Task item: Check every line of the following material for the word "exists", then say how many have it, with no other words.

**** Task material ****

Lemma ospec_write_agents id content : id ∈ ids → ospec [] (write_agents_md show_uuid rt id content) (fun _ _ => True).
Proof.
  intros Hid. apply ospec_obind, ospec_check. intros Hlen%N.leb_le. apply ospec_in_workspace; [done|]. intros p Hp _.
  rewrite <- encode_length in Hlen.
  steps. all: unfold not_found_or; steps. all: try (apply quiet_publish); try (split; [|done]); by apply inside_join.
Qed.

Definition patch_bounded (patch : list N) : Prop := (blen patch <= MAX_APPLY_PATCH_BYTES)%N.

Lemma append_bounded target chunk patch : append_bounded_patch target chunk = Ok patch → patch_bounded patch.
Proof.
  unfold append_bounded_patch, patch_bounded. destruct (N.ltb_spec MAX_APPLY_PATCH_BYTES (blen target + blen chunk)); [done|].
  intros [= <-]. unfold blen in *. rewrite length_app. lia.
Qed.

Lemma quiet_workspace_patch p : inside p → quiet (workspace_patch p) patch_bounded.
Proof.
  intros Hp. unfold workspace_patch. eapply quiet_obind with (R := patch_bounded).
  { apply quiet_for_each; [done|]. intros a x [->|[->|Hx%not_elem_of_nil]%elem_of_cons]%elem_of_cons _; [| |done]; steps.
    all: by eapply append_bounded. }
  intros patch Hb. steps. apply quiet_for_each; [done|]. intros. steps. by eapply append_bounded.
Qed.

Lemma ospec_apply source target : source ∈ ids → target ∈ ids →
  ospec [] (apply_workspace_changes show_uuid rt source target) (fun _ _ => True).
Proof.
  intros Hs Ht. apply ospec_obind, ospec_check. intros Hne%negb_true_iff%N.eqb_neq. apply ospec_pair; [done|].
  eapply quiet_obind; [apply quiet_require|]. intros p Hp. eapply quiet_obind; [apply quiet_require|]. intros q Hq.
  assert (inside p) as Hip by (by exists source). assert (inside q) as Hiq by (by exists target).
  eapply quiet_obind; [by apply quiet_clean|intros _ _]. eapply quiet_obind; [by apply quiet_workspace_patch|]. intros patch Hb.
  steps; [|done]. split; [vm_compute; reflexivity|done].
Qed.

Lemma ospec_remove id : id ∈ ids → ospec [] (remove_workspace show_uuid rt id) (fun _ _ => True).
Proof.
  intros Hid. unfold remove_workspace. apply ospec_lock; [constructor|]. apply (ospec_quiet _ _ (fun _ => True)); [|done].
  apply quiet_call; [done|done|]. intros []. apply quiet_remove. intros _. right. by exists id.
Qed.
End discipline.
(** ** Files that are read *)

(** Programs that open no file. *)
Fixpoint noread {A} (p : Prog A) : Prop :=
  match p with
  | Ret _ => True
  | Vis c k => match c with OpenFile _ | ReadOpened _ _ => False | _ => True end ∧ ∀ x, noread (k x)
  end.

Lemma noread_bind {A B} (p : Prog A) (k : A → Prog B) : noread p → (∀ a, noread (k a)) → noread (pbind p k).
Proof.
  intros Hp Hk. induction p as [a|X c n IH]; cbn in *; [apply Hk|]. destruct Hp as [Hc Hn]. split; [done|]. intros x. by apply IH.
Qed.

Lemma noread_obind {A B} (p : Op A) (k : A → Op B) : noread p → (∀ a, noread (k a)) → noread (obind p k).
Proof. intros Hp Hk. apply noread_bind; [done|]. intros []; [apply Hk|done]. Qed.

Lemma noread_for_each {A B} (f : A → B → Op A) a l : (∀ a b, noread (f a b)) → noread (for_each f a l).
Proof.
  intros Hf. revert a. induction l as [|b l IH]; intros a; cbn [for_each]; [done|]. apply noread_obind; [done|]. intros. apply IH.
Qed.

Create HintDb noread.

(** Follows a program through its definitions. *)
Ltac head_of t := match t with ?f _ => head_of f | _ => t end.
Ltac noread_step :=
  match goal with
  | |- noread (Ret _) => exact I
  | |- noread (ok _) => exact I
  | |- noread (fail _) => exact I
  | |- noread (call _) => split; [exact I|intros; exact I]
  | |- noread (pbind _ _) => apply noread_bind; [|intros ?]
  | |- noread (obind _ _) => apply noread_obind; [|intros ?]
  | |- noread (for_each _ _ _) => apply noread_for_each; intros
  | |- noread (match ?x with _ => _ end) => destruct x
  | |- noread _ => solve [auto with noread nocore]
  | |- noread ?t => let h := head_of t in progress unfold h; cbv zeta
  end.

Lemma noread_scan_children root directory n children results pending :
  noread (scan_children root directory n children results pending).
Proof. revert results pending. induction children as [|e l IH]; intros; cbn [scan_children]; repeat first [apply IH|noread_step]. Qed.
#[local] Hint Resolve noread_scan_children : noread.

Lemma noread_scan_directory root n depth directory results : noread (scan_directory root n depth directory results).
Proof.
  revert directory results. induction depth as [|depth IH]; intros; cbn [scan_directory]; repeat noread_step.
  match goal with |- context [fst ?x] => destruct x as [found pending] end; cbn [fst snd]. revert found.
  induction pending as [|x l IHl]; intros; repeat first [apply IHl|apply IH|noread_step].
Qed.
#[local] Hint Resolve noread_scan_directory : noread.

Lemma noread_unused_name workspace requested final_name suffixes : noread (unused_name workspace requested final_name suffixes).
Proof. revert final_name. induction suffixes as [|n l IH]; intros; cbn [unused_name]; repeat first [apply IH|noread_step]. Qed.
#[local] Hint Resolve noread_unused_name : noread.

(** Every file that is opened or read has been resolved before, after the calls [past]. *)
Definition resolved_in (past : list event) (p : Path) : Prop := ∃ q, Called (Canonicalize q) (Ok p) ∈ past.

Fixpoint traced {A} (past : list event) (p : Prog A) (Q : list event → A → Prop) : Prop :=
  match p with
  | Ret a => Q past a
  | Vis c k =>
      match c with OpenFile p | ReadOpened p _ => resolved_in past p | _ => True end ∧
      ∀ x, traced (past ++ [Called c x]) (k x) Q
  end.

Lemma traced_bind {A B} past (p : Prog A) (k : A → Prog B) Q :
  traced past p (fun past a => traced past (k a) Q) → traced past (pbind p k) Q.
Proof.
  revert past. induction p as [a|X c n IH]; intros past; cbn; [done|]. intros [Hc Hn]. split; [done|]. intros x. by apply IH.
Qed.

Lemma traced_mono {A} past (p : Prog A) (Q Q' : list event → A → Prop) :
  (∀ past a, Q past a → Q' past a) → traced past p Q → traced past p Q'.
Proof.
  intros HQ. revert past. induction p as [a|X c n IH]; intros past; cbn; [apply HQ|]. intros [Hc Hn]. split; [done|]. intros x. by apply IH.
Qed.

Lemma noread_traced {A} past (p : Prog A) : noread p → traced past p (fun _ _ => True).
Proof.
  revert past. induction p as [a|X c n IH]; intros past; cbn; [done|]. intros [Hc Hn].
  split; [by destruct c|]. intros x. by apply IH.
Qed.

Lemma traced_obind {A B} past (p : Op A) (k : A → Op B) (P : list event → A → Prop) :
  traced past p (fun past r => match r with Ok a => P past a | Err _ => True end) →
  (∀ past a, P past a → traced past (k a) (fun _ _ => True)) → traced past (obind p k) (fun _ _ => True).
Proof. intros Hp Hk. apply traced_bind. eapply traced_mono; [|exact Hp]. intros past' [a|e] H; [by apply Hk|done]. Qed.

Lemma traced_noread_obind {A B} past (p : Op A) (k : A → Op B) :
  noread p → (∀ past a, traced past (k a) (fun _ _ => True)) → traced past (obind p k) (fun _ _ => True).
Proof.
  intros Hp Hk. apply (traced_obind past p k (fun _ _ => True)); [|auto].
  eapply traced_mono; [|by apply noread_traced]. by intros past' [].
Qed.

(** Resolving a path, and what is resolved stays so. *)
Lemma traced_canonicalize {B} past operation q (k : Path → Op B) :
  (∀ past p, resolved_in past p → traced past (k p) (fun _ _ => True)) →
  traced past (obind (io operation (Canonicalize q)) k) (fun _ _ => True).
Proof.
  intros Hk. eapply (traced_obind _ _ _ resolved_in); [|done]. split; [done|]. intros [p|e]; [|done].
  exists q. set_solver.
Qed.
Lemma zsh_as_bash_safe cmd0 args :
  is_safe_to_call_with_exec linux (map zsh_as_bash (cmd0 :: args)) = true →
  ∃ name, executable_name_lookup_key cmd0 = Some name ∧ name ∈ SAFE_NAMES.
Proof.
  cbn [map]. unfold zsh_as_bash at 1. destruct (seqb cmd0 (lit "zsh")) eqn:E; [|apply safe_key].
  intros (name & Hk & Hin)%safe_key. exfalso. injection Hk as <-. by vm_compute in Hin; set_solver.
Qed.

Lemma extract_zsh_as_bash command sh script :
  extract_bash_command (map zsh_as_bash command) = Some (sh, script) →
  ∃ cmd0 flag script0, command = [cmd0; flag; script0] ∧ script = zsh_as_bash script0 ∧
    detect_shell_type cmd0 ≠ None ∧
    (script0 ≠ lit "zsh" → extract_bash_command command = Some (cmd0, script)).
Proof.
  destruct command as [|c [|f [|s [|]]]]; try done. cbn [map extract_bash_command].
  destruct (_ && _) eqn:E; [|done]. intros [= <- <-]. apply andb_true_iff in E as [Ef Ed].
  assert (zsh_as_bash f = f) as Hf.
  { unfold zsh_as_bash in *. destruct (seqb f (lit "zsh")) eqn:Hz; [|done]. done. }
  assert (match detect_shell_type c with Some Zsh | Some Bash | Some Sh => true | _ => false end = true) as Hd.
  { unfold zsh_as_bash in Ed. destruct (seqb c (lit "zsh")) eqn:Hz; [|done]. by apply seqb_eq in Hz as ->. }
  rewrite Hf in Ef. exists c, f, s. split_and!; [done|done|by intros E; rewrite E in Hd|].
  intros Hs. rewrite Ef, Hd. cbn [andb]. unfold zsh_as_bash.
  by rewrite (proj2 (seqb_neq s (lit "zsh")) Hs).
Qed.

Lemma find_map_None {A B} (f : A → option B) l : (∀ x, x ∈ l → f x = None) → find_map f l = None.
Proof.
  unfold find_map. induction l as [|x l IH]; intros H; [done|]. cbn [omap list_omap].
  rewrite (H x) by set_solver. apply IH. set_solver.
Qed.

(** A shell is none of the wrapping programs. *)
Lemma shell_no_wrapper deeper cmd0 args :
  detect_shell_type cmd0 ≠ None → dangerous_command_match_for_exec deeper (cmd0 :: args) = None.
Proof.
  intros Hd. unfold dangerous_command_match_for_exec.
  destruct (executable_name_lookup_key cmd0) as [name|] eqn:Hk; [|done].
  assert (Hno : name ∉ WRAPPERS).
  { intros Hin. apply Hd, (named_program_no_shell cmd0 name); [done|set_solver]. }
  assert (∀ w, w ∈ WRAPPERS → seqb name w = false) as Hw by (intros w Hin; apply seqb_neq; by intros ->).
  unfold WRAPPERS in Hw. rewrite !Hw by set_solver. done.
Qed.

****

Reply to the task: 4